● **Exercise instructions**: Lines from the line with "match o with" to the line with "destruct ((objects d" in the entries below, and only those, must be output exactly, with both ends included.

● **Excerpted data**:
◇ ◇ ◇
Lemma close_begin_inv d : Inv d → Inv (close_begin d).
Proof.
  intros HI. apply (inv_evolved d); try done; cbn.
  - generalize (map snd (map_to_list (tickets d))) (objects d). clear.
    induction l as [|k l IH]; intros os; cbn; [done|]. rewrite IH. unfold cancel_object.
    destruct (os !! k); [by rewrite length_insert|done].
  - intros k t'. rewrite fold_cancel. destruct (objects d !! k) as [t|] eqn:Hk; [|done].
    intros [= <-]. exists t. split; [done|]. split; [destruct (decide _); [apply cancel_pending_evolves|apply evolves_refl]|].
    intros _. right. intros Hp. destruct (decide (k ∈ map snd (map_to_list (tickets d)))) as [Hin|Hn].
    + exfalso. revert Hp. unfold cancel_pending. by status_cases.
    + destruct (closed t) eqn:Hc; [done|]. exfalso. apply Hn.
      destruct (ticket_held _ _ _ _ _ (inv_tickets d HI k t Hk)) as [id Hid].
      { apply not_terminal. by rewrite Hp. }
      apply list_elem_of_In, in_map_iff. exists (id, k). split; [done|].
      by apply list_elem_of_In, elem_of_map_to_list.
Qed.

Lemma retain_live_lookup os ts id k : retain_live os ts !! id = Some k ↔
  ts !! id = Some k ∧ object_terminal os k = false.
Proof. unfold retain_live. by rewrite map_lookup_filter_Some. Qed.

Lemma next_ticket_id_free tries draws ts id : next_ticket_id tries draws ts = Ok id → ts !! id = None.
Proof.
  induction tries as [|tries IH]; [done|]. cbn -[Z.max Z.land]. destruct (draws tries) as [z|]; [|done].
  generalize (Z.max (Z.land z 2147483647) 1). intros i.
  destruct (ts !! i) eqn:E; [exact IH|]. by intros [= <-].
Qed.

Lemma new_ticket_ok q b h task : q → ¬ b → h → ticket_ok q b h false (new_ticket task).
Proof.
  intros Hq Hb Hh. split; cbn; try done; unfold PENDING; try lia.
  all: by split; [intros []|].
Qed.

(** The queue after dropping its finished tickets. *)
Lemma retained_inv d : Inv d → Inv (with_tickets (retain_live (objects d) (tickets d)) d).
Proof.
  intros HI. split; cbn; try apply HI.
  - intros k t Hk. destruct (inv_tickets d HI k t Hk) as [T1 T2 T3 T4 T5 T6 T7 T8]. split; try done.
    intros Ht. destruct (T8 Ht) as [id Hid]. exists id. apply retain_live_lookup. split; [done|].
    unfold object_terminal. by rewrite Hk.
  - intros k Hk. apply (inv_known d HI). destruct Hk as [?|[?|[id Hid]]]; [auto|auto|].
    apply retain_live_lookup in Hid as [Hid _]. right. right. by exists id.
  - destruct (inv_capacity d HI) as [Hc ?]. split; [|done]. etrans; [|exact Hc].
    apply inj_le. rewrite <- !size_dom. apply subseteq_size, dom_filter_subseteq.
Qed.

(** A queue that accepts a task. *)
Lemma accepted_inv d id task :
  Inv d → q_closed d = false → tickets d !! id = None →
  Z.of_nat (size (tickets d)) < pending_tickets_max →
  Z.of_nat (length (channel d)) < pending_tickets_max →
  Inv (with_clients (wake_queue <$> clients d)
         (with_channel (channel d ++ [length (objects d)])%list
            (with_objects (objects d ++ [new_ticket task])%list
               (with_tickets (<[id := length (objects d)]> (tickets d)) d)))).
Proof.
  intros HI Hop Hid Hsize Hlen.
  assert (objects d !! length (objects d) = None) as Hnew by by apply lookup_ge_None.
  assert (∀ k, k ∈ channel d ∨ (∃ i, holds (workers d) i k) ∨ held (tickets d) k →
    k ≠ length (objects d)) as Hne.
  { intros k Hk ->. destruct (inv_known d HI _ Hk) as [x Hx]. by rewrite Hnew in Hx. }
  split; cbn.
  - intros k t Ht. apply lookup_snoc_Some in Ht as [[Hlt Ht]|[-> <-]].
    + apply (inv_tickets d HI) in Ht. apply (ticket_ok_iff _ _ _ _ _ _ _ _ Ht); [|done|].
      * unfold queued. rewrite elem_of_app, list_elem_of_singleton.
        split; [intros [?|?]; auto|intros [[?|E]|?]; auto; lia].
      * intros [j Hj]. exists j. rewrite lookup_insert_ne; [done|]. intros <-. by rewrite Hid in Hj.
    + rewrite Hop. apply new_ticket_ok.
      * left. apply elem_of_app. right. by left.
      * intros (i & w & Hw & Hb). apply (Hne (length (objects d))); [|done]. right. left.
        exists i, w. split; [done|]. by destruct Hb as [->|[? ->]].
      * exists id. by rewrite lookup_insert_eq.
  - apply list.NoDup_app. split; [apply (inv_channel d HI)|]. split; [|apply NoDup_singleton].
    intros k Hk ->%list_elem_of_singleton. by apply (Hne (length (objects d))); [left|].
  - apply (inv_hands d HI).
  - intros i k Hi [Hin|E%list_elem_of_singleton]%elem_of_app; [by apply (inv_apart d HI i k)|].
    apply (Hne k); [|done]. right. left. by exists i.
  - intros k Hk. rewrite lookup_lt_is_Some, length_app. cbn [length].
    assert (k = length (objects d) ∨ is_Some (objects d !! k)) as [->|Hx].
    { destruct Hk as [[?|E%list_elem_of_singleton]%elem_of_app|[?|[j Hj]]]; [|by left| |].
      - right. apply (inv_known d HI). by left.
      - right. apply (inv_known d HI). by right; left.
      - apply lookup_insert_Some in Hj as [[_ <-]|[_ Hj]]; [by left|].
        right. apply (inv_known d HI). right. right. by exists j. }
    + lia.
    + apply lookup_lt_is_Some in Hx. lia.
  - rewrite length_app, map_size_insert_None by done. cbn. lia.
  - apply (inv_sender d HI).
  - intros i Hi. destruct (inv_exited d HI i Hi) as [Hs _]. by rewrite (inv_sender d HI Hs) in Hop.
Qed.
◇ ◇ ◇
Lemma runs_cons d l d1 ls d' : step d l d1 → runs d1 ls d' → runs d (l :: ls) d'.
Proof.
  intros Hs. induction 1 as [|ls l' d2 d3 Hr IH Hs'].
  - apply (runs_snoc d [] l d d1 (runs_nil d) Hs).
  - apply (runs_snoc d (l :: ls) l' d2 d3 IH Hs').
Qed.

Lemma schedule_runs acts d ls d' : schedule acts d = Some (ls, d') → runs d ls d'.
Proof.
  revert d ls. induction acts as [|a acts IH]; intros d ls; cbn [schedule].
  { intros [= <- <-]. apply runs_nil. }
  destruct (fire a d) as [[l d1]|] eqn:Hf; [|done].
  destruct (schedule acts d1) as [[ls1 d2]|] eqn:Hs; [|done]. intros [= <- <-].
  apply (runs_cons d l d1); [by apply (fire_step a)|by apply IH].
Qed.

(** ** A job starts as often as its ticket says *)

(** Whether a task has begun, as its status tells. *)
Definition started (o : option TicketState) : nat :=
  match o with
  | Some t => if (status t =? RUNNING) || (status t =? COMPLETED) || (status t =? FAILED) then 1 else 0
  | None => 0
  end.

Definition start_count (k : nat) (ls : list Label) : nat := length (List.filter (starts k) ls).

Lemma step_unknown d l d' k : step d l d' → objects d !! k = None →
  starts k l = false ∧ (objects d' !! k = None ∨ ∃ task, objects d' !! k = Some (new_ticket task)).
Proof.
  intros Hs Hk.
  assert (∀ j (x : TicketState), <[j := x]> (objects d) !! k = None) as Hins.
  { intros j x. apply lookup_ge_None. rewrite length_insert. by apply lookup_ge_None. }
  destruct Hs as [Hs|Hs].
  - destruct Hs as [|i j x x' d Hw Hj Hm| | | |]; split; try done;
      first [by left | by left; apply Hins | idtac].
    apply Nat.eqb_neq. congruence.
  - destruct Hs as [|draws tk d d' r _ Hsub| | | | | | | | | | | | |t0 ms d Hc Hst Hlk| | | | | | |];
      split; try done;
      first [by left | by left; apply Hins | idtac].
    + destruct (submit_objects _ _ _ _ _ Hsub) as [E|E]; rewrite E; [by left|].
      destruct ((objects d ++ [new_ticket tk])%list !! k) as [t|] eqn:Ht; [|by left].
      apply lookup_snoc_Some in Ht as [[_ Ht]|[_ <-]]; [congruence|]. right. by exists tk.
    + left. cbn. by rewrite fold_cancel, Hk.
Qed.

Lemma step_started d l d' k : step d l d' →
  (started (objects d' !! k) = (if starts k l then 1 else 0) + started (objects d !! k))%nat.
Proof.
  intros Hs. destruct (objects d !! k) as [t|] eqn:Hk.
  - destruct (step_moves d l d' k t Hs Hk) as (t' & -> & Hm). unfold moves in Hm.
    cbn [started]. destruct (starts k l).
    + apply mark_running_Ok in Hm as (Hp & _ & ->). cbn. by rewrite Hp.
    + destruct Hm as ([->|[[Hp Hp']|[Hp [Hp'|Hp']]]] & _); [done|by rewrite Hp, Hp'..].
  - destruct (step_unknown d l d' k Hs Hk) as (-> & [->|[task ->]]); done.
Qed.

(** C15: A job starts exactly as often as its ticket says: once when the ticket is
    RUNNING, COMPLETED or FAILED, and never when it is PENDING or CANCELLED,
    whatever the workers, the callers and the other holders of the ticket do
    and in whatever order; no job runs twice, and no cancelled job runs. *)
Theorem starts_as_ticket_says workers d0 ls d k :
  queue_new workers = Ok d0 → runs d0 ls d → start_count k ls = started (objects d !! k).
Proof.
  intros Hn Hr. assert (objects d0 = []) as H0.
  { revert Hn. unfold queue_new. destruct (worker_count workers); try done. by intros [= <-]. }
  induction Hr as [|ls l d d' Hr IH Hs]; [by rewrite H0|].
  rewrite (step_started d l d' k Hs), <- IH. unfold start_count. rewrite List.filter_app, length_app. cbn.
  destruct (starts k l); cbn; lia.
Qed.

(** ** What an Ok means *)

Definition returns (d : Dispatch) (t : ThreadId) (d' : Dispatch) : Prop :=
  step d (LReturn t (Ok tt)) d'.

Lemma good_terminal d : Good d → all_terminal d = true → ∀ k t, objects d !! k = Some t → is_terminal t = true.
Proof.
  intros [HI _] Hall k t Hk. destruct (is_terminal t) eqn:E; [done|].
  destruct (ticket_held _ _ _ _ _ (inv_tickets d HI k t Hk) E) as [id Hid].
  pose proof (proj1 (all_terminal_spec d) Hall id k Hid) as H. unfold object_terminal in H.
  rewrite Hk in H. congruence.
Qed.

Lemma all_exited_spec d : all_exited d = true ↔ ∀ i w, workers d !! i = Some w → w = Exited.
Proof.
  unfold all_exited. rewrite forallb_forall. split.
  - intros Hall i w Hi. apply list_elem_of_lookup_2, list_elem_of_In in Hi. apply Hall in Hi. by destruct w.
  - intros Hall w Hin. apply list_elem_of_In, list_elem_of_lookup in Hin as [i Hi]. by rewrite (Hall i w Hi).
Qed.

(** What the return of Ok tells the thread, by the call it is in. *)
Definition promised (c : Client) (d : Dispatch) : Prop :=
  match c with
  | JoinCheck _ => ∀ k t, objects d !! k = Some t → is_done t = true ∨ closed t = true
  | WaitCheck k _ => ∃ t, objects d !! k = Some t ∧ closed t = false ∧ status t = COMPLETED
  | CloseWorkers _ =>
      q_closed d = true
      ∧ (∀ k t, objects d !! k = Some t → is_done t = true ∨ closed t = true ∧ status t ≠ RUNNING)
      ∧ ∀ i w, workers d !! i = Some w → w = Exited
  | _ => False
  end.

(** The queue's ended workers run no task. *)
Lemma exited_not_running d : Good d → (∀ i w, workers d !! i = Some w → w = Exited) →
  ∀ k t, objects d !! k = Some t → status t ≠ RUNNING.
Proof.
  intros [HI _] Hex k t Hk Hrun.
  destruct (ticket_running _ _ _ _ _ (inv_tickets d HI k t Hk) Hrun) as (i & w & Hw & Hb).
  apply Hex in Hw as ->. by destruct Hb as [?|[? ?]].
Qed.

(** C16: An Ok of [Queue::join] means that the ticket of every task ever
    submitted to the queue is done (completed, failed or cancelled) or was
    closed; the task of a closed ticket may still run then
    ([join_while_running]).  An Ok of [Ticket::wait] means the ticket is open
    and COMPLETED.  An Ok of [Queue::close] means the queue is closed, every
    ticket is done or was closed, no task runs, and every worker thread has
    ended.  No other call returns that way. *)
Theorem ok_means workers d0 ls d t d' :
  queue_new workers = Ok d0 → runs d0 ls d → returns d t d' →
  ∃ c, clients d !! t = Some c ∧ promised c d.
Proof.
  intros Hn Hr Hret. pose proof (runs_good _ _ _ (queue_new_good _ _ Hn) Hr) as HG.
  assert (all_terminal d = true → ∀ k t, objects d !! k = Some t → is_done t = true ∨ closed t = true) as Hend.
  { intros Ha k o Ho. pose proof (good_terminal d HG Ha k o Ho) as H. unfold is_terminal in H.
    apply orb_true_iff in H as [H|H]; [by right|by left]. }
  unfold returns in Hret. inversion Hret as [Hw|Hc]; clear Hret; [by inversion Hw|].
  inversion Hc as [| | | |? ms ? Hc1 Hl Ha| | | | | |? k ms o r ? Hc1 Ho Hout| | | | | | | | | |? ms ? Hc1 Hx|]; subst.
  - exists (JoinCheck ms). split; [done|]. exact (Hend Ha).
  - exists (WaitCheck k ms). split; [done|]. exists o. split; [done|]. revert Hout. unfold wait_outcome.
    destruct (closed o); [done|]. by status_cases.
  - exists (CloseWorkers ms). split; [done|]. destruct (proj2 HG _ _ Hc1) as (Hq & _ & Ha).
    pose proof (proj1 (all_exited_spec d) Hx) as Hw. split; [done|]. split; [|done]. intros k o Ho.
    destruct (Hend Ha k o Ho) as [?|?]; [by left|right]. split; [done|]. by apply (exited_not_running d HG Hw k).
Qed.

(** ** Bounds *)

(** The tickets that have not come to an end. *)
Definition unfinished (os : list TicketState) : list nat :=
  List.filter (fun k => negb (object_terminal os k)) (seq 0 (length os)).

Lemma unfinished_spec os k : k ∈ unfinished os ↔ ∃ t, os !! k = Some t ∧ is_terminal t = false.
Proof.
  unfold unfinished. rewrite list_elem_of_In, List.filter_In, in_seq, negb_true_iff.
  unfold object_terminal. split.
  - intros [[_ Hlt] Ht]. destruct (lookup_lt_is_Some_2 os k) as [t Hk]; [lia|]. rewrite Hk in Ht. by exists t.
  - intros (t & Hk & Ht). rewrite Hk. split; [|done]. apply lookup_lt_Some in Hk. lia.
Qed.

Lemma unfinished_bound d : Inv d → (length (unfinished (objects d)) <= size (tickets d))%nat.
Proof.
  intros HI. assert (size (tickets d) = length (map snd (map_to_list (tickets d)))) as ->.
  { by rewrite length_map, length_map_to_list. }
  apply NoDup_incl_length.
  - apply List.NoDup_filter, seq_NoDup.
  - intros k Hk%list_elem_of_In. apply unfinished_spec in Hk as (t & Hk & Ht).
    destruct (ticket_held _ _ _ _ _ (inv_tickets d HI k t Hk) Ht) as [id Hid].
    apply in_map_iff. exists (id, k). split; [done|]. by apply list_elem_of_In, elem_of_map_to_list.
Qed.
◇ ◇ ◇
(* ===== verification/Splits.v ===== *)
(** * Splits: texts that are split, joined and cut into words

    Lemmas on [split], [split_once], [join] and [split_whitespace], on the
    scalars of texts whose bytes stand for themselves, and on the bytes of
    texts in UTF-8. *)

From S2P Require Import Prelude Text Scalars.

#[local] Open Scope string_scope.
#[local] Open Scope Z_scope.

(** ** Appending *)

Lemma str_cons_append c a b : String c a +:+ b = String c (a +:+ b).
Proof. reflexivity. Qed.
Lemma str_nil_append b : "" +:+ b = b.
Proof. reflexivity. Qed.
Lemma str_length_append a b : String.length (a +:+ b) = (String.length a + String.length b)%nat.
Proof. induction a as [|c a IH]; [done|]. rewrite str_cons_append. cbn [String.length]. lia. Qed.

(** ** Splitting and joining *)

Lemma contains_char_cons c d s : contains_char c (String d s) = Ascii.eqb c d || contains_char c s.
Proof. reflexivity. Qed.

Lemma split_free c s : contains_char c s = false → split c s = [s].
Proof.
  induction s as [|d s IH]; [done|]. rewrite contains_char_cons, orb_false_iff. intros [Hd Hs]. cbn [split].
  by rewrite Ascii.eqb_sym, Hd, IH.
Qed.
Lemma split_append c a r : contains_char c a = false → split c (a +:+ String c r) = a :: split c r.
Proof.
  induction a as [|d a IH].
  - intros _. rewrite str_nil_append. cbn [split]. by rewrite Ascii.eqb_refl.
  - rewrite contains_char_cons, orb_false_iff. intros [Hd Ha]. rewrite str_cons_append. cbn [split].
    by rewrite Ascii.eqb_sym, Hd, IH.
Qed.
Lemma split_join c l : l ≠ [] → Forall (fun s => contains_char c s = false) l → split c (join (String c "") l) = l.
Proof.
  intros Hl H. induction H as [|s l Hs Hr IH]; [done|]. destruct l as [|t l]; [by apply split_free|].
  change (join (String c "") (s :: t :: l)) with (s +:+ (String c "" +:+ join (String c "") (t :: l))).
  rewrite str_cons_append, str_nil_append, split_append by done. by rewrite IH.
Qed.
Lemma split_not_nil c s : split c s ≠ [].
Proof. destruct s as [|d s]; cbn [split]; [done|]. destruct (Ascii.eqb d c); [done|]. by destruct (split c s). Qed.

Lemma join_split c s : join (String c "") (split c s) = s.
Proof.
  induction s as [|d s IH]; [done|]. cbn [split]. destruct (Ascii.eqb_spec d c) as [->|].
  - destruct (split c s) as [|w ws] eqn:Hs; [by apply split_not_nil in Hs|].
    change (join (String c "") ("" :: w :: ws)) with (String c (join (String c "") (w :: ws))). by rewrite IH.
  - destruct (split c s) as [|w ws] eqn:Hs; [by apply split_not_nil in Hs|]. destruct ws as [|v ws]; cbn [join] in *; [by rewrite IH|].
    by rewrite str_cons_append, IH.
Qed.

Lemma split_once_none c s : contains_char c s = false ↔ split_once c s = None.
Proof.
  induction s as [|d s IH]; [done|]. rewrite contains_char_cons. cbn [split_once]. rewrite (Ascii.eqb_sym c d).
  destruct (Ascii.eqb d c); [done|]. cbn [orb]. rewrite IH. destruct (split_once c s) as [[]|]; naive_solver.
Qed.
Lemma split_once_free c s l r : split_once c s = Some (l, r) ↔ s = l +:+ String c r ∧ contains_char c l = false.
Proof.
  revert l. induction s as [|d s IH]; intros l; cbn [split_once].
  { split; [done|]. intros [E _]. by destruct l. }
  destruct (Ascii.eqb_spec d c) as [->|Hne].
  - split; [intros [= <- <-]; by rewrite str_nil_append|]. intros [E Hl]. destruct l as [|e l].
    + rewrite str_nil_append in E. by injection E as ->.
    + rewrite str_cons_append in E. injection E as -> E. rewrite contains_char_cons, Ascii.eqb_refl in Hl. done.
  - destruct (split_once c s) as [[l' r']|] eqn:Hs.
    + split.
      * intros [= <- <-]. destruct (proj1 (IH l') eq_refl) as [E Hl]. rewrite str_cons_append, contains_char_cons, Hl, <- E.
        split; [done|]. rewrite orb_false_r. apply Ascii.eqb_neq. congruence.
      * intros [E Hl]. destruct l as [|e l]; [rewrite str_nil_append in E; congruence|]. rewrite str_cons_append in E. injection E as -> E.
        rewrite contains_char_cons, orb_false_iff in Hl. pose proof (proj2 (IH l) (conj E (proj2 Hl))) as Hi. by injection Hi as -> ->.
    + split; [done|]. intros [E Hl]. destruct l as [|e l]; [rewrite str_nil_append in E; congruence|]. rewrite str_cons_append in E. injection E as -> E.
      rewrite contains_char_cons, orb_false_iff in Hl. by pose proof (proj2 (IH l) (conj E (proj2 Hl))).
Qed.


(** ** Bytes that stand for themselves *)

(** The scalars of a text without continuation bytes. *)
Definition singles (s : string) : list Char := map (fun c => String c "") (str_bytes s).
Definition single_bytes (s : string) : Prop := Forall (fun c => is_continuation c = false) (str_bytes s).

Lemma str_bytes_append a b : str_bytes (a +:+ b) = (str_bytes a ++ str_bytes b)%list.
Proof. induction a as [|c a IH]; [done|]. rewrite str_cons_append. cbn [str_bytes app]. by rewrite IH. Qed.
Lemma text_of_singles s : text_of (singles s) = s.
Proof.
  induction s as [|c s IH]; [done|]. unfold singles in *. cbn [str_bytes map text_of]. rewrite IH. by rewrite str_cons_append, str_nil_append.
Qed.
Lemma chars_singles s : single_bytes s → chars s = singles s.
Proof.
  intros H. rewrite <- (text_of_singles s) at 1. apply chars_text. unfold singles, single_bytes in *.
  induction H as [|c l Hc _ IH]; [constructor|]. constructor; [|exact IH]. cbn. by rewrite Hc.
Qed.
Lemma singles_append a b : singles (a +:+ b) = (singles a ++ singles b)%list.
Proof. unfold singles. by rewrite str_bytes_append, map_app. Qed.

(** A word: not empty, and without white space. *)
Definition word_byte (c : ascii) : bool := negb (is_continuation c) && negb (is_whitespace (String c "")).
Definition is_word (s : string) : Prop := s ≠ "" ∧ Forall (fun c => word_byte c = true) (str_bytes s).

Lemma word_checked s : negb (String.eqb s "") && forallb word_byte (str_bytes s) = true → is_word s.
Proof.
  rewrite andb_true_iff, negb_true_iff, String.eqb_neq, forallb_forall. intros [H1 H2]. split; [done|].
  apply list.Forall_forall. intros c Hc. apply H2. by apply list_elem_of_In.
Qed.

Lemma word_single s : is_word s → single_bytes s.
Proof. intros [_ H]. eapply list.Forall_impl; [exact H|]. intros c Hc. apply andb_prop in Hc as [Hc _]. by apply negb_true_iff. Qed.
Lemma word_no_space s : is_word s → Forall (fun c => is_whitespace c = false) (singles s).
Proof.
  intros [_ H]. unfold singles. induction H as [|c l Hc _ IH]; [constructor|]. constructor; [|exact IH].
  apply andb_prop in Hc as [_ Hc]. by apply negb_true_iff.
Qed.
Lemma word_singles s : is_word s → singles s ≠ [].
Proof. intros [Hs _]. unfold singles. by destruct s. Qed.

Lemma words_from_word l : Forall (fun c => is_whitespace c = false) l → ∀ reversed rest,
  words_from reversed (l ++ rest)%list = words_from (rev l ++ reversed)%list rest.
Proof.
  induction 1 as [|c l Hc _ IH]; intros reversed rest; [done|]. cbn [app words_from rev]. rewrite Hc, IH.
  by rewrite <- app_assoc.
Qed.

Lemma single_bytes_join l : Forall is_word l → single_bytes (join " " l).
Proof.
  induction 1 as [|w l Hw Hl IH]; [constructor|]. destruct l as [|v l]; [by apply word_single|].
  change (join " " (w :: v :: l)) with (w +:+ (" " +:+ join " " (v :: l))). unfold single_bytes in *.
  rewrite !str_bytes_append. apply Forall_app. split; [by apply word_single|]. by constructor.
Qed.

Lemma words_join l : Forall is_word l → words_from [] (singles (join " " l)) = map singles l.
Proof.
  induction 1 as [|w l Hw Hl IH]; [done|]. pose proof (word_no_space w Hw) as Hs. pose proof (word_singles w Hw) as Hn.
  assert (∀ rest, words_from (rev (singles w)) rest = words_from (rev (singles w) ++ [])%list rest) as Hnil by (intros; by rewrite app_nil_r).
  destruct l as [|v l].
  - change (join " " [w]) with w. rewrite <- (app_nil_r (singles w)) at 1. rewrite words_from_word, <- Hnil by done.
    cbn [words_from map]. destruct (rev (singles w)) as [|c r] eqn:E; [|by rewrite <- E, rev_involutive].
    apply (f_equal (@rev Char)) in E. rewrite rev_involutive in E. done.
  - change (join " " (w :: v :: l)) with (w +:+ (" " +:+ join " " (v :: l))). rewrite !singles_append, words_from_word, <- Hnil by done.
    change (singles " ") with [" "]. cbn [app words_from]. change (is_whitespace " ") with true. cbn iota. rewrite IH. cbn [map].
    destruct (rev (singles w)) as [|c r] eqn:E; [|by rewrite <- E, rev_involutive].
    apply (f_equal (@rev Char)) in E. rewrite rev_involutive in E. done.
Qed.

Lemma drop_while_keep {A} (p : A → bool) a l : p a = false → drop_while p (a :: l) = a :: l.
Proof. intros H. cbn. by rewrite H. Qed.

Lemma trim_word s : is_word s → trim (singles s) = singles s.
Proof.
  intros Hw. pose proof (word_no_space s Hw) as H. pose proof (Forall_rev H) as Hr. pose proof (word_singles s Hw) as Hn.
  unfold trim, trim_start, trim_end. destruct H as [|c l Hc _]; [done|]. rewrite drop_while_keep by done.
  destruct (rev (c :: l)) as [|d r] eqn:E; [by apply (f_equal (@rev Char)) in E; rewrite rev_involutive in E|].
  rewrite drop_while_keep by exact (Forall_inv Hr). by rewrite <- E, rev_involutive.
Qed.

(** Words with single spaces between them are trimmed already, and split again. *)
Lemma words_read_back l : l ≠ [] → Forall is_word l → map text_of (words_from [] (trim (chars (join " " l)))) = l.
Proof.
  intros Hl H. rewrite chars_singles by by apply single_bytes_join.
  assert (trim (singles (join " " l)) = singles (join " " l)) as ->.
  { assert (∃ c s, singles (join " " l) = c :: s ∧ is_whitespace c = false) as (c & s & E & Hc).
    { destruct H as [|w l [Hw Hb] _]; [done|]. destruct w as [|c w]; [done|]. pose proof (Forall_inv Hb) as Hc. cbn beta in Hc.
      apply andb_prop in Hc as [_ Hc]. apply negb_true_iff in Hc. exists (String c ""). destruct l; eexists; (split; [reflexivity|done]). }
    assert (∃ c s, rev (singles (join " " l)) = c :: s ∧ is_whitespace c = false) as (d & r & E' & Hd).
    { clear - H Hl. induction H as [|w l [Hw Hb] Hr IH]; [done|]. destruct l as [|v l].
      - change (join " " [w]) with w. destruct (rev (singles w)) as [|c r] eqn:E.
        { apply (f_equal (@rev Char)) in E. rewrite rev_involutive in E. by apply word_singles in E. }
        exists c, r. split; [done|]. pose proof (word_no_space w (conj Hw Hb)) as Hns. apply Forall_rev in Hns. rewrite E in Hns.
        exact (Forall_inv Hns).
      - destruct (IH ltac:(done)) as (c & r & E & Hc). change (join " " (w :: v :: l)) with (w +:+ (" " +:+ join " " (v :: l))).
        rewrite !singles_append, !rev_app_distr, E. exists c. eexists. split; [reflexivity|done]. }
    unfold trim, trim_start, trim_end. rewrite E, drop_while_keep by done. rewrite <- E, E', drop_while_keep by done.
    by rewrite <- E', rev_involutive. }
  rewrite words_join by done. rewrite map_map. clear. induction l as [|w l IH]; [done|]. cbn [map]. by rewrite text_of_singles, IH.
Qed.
◇ ◇ ◇
● **Answer box**:
  match o with
  | Some t => if (status t =? RUNNING) || (status t =? COMPLETED) || (status t =? FAILED) then 1 else 0
  | None => 0
  end.

Definition start_count (k : nat) (ls : list Label) : nat := length (List.filter (starts k) ls).

Lemma step_unknown d l d' k : step d l d' → objects d !! k = None →
  starts k l = false ∧ (objects d' !! k = None ∨ ∃ task, objects d' !! k = Some (new_ticket task)).
Proof.
  intros Hs Hk.
  assert (∀ j (x : TicketState), <[j := x]> (objects d) !! k = None) as Hins.
  { intros j x. apply lookup_ge_None. rewrite length_insert. by apply lookup_ge_None. }
  destruct Hs as [Hs|Hs].
  - destruct Hs as [|i j x x' d Hw Hj Hm| | | |]; split; try done;
      first [by left | by left; apply Hins | idtac].
    apply Nat.eqb_neq. congruence.
  - destruct Hs as [|draws tk d d' r _ Hsub| | | | | | | | | | | | |t0 ms d Hc Hst Hlk| | | | | | |];
      split; try done;
      first [by left | by left; apply Hins | idtac].
    + destruct (submit_objects _ _ _ _ _ Hsub) as [E|E]; rewrite E; [by left|].
      destruct ((objects d ++ [new_ticket tk])%list !! k) as [t|] eqn:Ht; [|by left].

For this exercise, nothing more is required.